Treatments
Eye Cancer Treatments
Depending on your specific condition, your treatment for eye cancer may include a single treatment or a combination of therapies such as:
- Chemotherapy: This is the use of specific medicines to treat cancer. Chemotherapy types are:
- Intraocular: Medicine is injected directly into the eye. This allows higher doses without affecting the rest of the body.
- Systemic: Chemotherapy medicine is injected into a vein or taken as a pill. It spreads throughout the body. Systemic chemotherapy treats cancer that may have spread to other parts of the body.
- Laser therapy: Lasers (highly-focused light beams) can destroy cancer cells. Laser therapy may be used to treat intraocular melanoma, but not intraocular lymphoma.

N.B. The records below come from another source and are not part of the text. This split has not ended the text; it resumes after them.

(** [process_info_t]. *)
Record process_info := ProcessInfo {
  p_pid : Z;
  p_state : process_state;
  p_main_thread_id : Z;
  p_signal : Z;
  p_threads_count : Z;
  p_pgid : Z;
  p_sid : Z;
  p_fd_addr : Z;
  p_parent_pid : Z;
  p_heap_start_addr : Z;
  p_heap_end_addr : Z;
  p_sig_handlers : list Z;
  p_uid : Z;
  p_gid : Z;
  p_euid : Z;
  p_egid : Z;
  p_reuid : Z;
  p_regid : Z;
  p_resuid : Z;
  p_resgid : Z;
  p_lock : Z;
  p_return_code : Z;
  p_sm : list Z;
  p_cmd_line : list Z;
  p_env : list Z;
  p_cwd : list Z
}.
Definition set_p_state (v : process_state) (r : process_info) : process_info :=
  ProcessInfo (p_pid r) v (p_main_thread_id r) (p_signal r) (p_threads_count r) (p_pgid r) (p_sid r) (p_fd_addr r) (p_parent_pid r) (p_heap_start_addr r) (p_heap_end_addr r) (p_sig_handlers r) (p_uid r) (p_gid r) (p_euid r) (p_egid r) (p_reuid r) (p_regid r) (p_resuid r) (p_resgid r) (p_lock r) (p_return_code r) (p_sm r) (p_cmd_line r) (p_env r) (p_cwd r).
Definition set_p_signal (v : Z) (r : process_info) : process_info :=
  ProcessInfo (p_pid r) (p_state r) (p_main_thread_id r) v (p_threads_count r) (p_pgid r) (p_sid r) (p_fd_addr r) (p_parent_pid r) (p_heap_start_addr r) (p_heap_end_addr r) (p_sig_handlers r) (p_uid r) (p_gid r) (p_euid r) (p_egid r) (p_reuid r) (p_regid r) (p_resuid r) (p_resgid r) (p_lock r) (p_return_code r) (p_sm r) (p_cmd_line r) (p_env r) (p_cwd r).
Definition set_p_pgid (v : Z) (r : process_info) : process_info :=
  ProcessInfo (p_pid r) (p_state r) (p_main_thread_id r) (p_signal r) (p_threads_count r) v (p_sid r) (p_fd_addr r) (p_parent_pid r) (p_heap_start_addr r) (p_heap_end_addr r) (p_sig_handlers r) (p_uid r) (p_gid r) (p_euid r) (p_egid r) (p_reuid r) (p_regid r) (p_resuid r) (p_resgid r) (p_lock r) (p_return_code r) (p_sm r) (p_cmd_line r) (p_env r) (p_cwd r).
Definition set_p_sid (v : Z) (r : process_info) : process_info :=
  ProcessInfo (p_pid r) (p_state r) (p_main_thread_id r) (p_signal r) (p_threads_count r) (p_pgid r) v (p_fd_addr r) (p_parent_pid r) (p_heap_start_addr r) (p_heap_end_addr r) (p_sig_handlers r) (p_uid r) (p_gid r) (p_euid r) (p_egid r) (p_reuid r) (p_regid r) (p_resuid r) (p_resgid r) (p_lock r) (p_return_code r) (p_sm r) (p_cmd_line r) (p_env r) (p_cwd r).
Definition set_p_fd_addr (v : Z) (r : process_info) : process_info :=
  ProcessInfo (p_pid r) (p_state r) (p_main_thread_id r) (p_signal r) (p_threads_count r) (p_pgid r) (p_sid r) v (p_parent_pid r) (p_heap_start_addr r) (p_heap_end_addr r) (p_sig_handlers r) (p_uid r) (p_gid r) (p_euid r) (p_egid r) (p_reuid r) (p_regid r) (p_resuid r) (p_resgid r) (p_lock r) (p_return_code r) (p_sm r) (p_cmd_line r) (p_env r) (p_cwd r).
Definition set_p_parent_pid (v : Z) (r : process_info) : process_info :=
  ProcessInfo (p_pid r) (p_state r) (p_main_thread_id r) (p_signal r) (p_threads_count r) (p_pgid r) (p_sid r) (p_fd_addr r) v (p_heap_start_addr r) (p_heap_end_addr r) (p_sig_handlers r) (p_uid r) (p_gid r) (p_euid r) (p_egid r) (p_reuid r) (p_regid r) (p_resuid r) (p_resgid r) (p_lock r) (p_return_code r) (p_sm r) (p_cmd_line r) (p_env r) (p_cwd r).
Definition set_p_uid (v : Z) (r : process_info) : process_info :=
  ProcessInfo (p_pid r) (p_state r) (p_main_thread_id r) (p_signal r) (p_threads_count r) (p_pgid r) (p_sid r) (p_fd_addr r) (p_parent_pid r) (p_heap_start_addr r) (p_heap_end_addr r) (p_sig_handlers r) v (p_gid r) (p_euid r) (p_egid r) (p_reuid r) (p_regid r) (p_resuid r) (p_resgid r) (p_lock r) (p_return_code r) (p_sm r) (p_cmd_line r) (p_env r) (p_cwd r).
Definition set_p_euid (v : Z) (r : process_info) : process_info :=
  ProcessInfo (p_pid r) (p_state r) (p_main_thread_id r) (p_signal r) (p_threads_count r) (p_pgid r) (p_sid r) (p_fd_addr r) (p_parent_pid r) (p_heap_start_addr r) (p_heap_end_addr r) (p_sig_handlers r) (p_uid r) (p_gid r) v (p_egid r) (p_reuid r) (p_regid r) (p_resuid r) (p_resgid r) (p_lock r) (p_return_code r) (p_sm r) (p_cmd_line r) (p_env r) (p_cwd r).
Definition set_p_egid (v : Z) (r : process_info) : process_info :=
  ProcessInfo (p_pid r) (p_state r) (p_main_thread_id r) (p_signal r) (p_threads_count r) (p_pgid r) (p_sid r) (p_fd_addr r) (p_parent_pid r) (p_heap_start_addr r) (p_heap_end_addr r) (p_sig_handlers r) (p_uid r) (p_gid r) (p_euid r) v (p_reuid r) (p_regid r) (p_resuid r) (p_resgid r) (p_lock r) (p_return_code r) (p_sm r) (p_cmd_line r) (p_env r) (p_cwd r).
Definition set_p_reuid (v : Z) (r : process_info) : process_info :=
  ProcessInfo (p_pid r) (p_state r) (p_main_thread_id r) (p_signal r) (p_threads_count r) (p_pgid r) (p_sid r) (p_fd_addr r) (p_parent_pid r) (p_heap_start_addr r) (p_heap_end_addr r) (p_sig_handlers r) (p_uid r) (p_gid r) (p_euid r) (p_egid r) v (p_regid r) (p_resuid r) (p_resgid r) (p_lock r) (p_return_code r) (p_sm r) (p_cmd_line r) (p_env r) (p_cwd r).
Definition set_p_regid (v : Z) (r : process_info) : process_info :=
  ProcessInfo (p_pid r) (p_state r) (p_main_thread_id r) (p_signal r) (p_threads_count r) (p_pgid r) (p_sid r) (p_fd_addr r) (p_parent_pid r) (p_heap_start_addr r) (p_heap_end_addr r) (p_sig_handlers r) (p_uid r) (p_gid r) (p_euid r) (p_egid r) (p_reuid r) v (p_resuid r) (p_resgid r) (p_lock r) (p_return_code r) (p_sm r) (p_cmd_line r) (p_env r) (p_cwd r).
Definition set_p_resuid (v : Z) (r : process_info) : process_info :=
  ProcessInfo (p_pid r) (p_state r) (p_main_thread_id r) (p_signal r) (p_threads_count r) (p_pgid r) (p_sid r) (p_fd_addr r) (p_parent_pid r) (p_heap_start_addr r) (p_heap_end_addr r) (p_sig_handlers r) (p_uid r) (p_gid r) (p_euid r) (p_egid r) (p_reuid r) (p_regid r) v (p_resgid r) (p_lock r) (p_return_code r) (p_sm r) (p_cmd_line r) (p_env r) (p_cwd r).
Definition set_p_resgid (v : Z) (r : process_info) : process_info :=
  ProcessInfo (p_pid r) (p_state r) (p_main_thread_id r) (p_signal r) (p_threads_count r) (p_pgid r) (p_sid r) (p_fd_addr r) (p_parent_pid r) (p_heap_start_addr r) (p_heap_end_addr r) (p_sig_handlers r) (p_uid r) (p_gid r) (p_euid r) (p_egid r) (p_reuid r) (p_regid r) (p_resuid r) v (p_lock r) (p_return_code r) (p_sm r) (p_cmd_line r) (p_env r) (p_cwd r).
Definition set_p_return_code (v : Z) (r : process_info) : process_info :=
  ProcessInfo (p_pid r) (p_state r) (p_main_thread_id r) (p_signal r) (p_threads_count r) (p_pgid r) (p_sid r) (p_fd_addr r) (p_parent_pid r) (p_heap_start_addr r) (p_heap_end_addr r) (p_sig_handlers r) (p_uid r) (p_gid r) (p_euid r) (p_egid r) (p_reuid r) (p_regid r) (p_resuid r) (p_resgid r) (p_lock r) v (p_sm r) (p_cmd_line r) (p_env r) (p_cwd r).
Definition set_p_sm (v : list Z) (r : process_info) : process_info :=
  ProcessInfo (p_pid r) (p_state r) (p_main_thread_id r) (p_signal r) (p_threads_count r) (p_pgid r) (p_sid r) (p_fd_addr r) (p_parent_pid r) (p_heap_start_addr r) (p_heap_end_addr r) (p_sig_handlers r) (p_uid r) (p_gid r) (p_euid r) (p_egid r) (p_reuid r) (p_regid r) (p_resuid r) (p_resgid r) (p_lock r) (p_return_code r) v (p_cmd_line r) (p_env r) (p_cwd r).
Definition set_p_threads_count (v : Z) (r : process_info) : process_info :=
  ProcessInfo (p_pid r) (p_state r) (p_main_thread_id r) (p_signal r) v (p_pgid r) (p_sid r) (p_fd_addr r) (p_parent_pid r) (p_heap_start_addr r) (p_heap_end_addr r) (p_sig_handlers r) (p_uid r) (p_gid r) (p_euid r) (p_egid r) (p_reuid r) (p_regid r) (p_resuid r) (p_resgid r) (p_lock r) (p_return_code r) (p_sm r) (p_cmd_line r) (p_env r) (p_cwd r).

- Proton therapy: A type of radiation therapy, proton therapy uses protons (heavy, positively-charged atomic particles) instead of the standard X-rays, which results in fewer negative side effects. Patients treated with protons usually retain useful vision in the treated eye.1
- Radiation therapy: High-energy X-rays kill cancer cells. Radiation therapy may be delivered by external beam or in the form of small pellet injected directly into the affected area. This type is called brachytherapy.
- Surgery: Used less often as radiation therapy use has grown, surgery treats some intraocular melanomas but not intraocular lymphoma. Types of surgery include:
- Iridectomy: A procedure to remove of part of the iris.
- Iridocyclectomy: This procedure removes of part of the iris and ciliary body.
- Sclerouvectomy/endoresection: This procedure removes the choroidal tumor while keeping the eye.
- Enucleation: This procedure removes the entire eye.
- Targeted therapy: This treatment uses special medicines that attack specific parts of the cancer cells to kill them.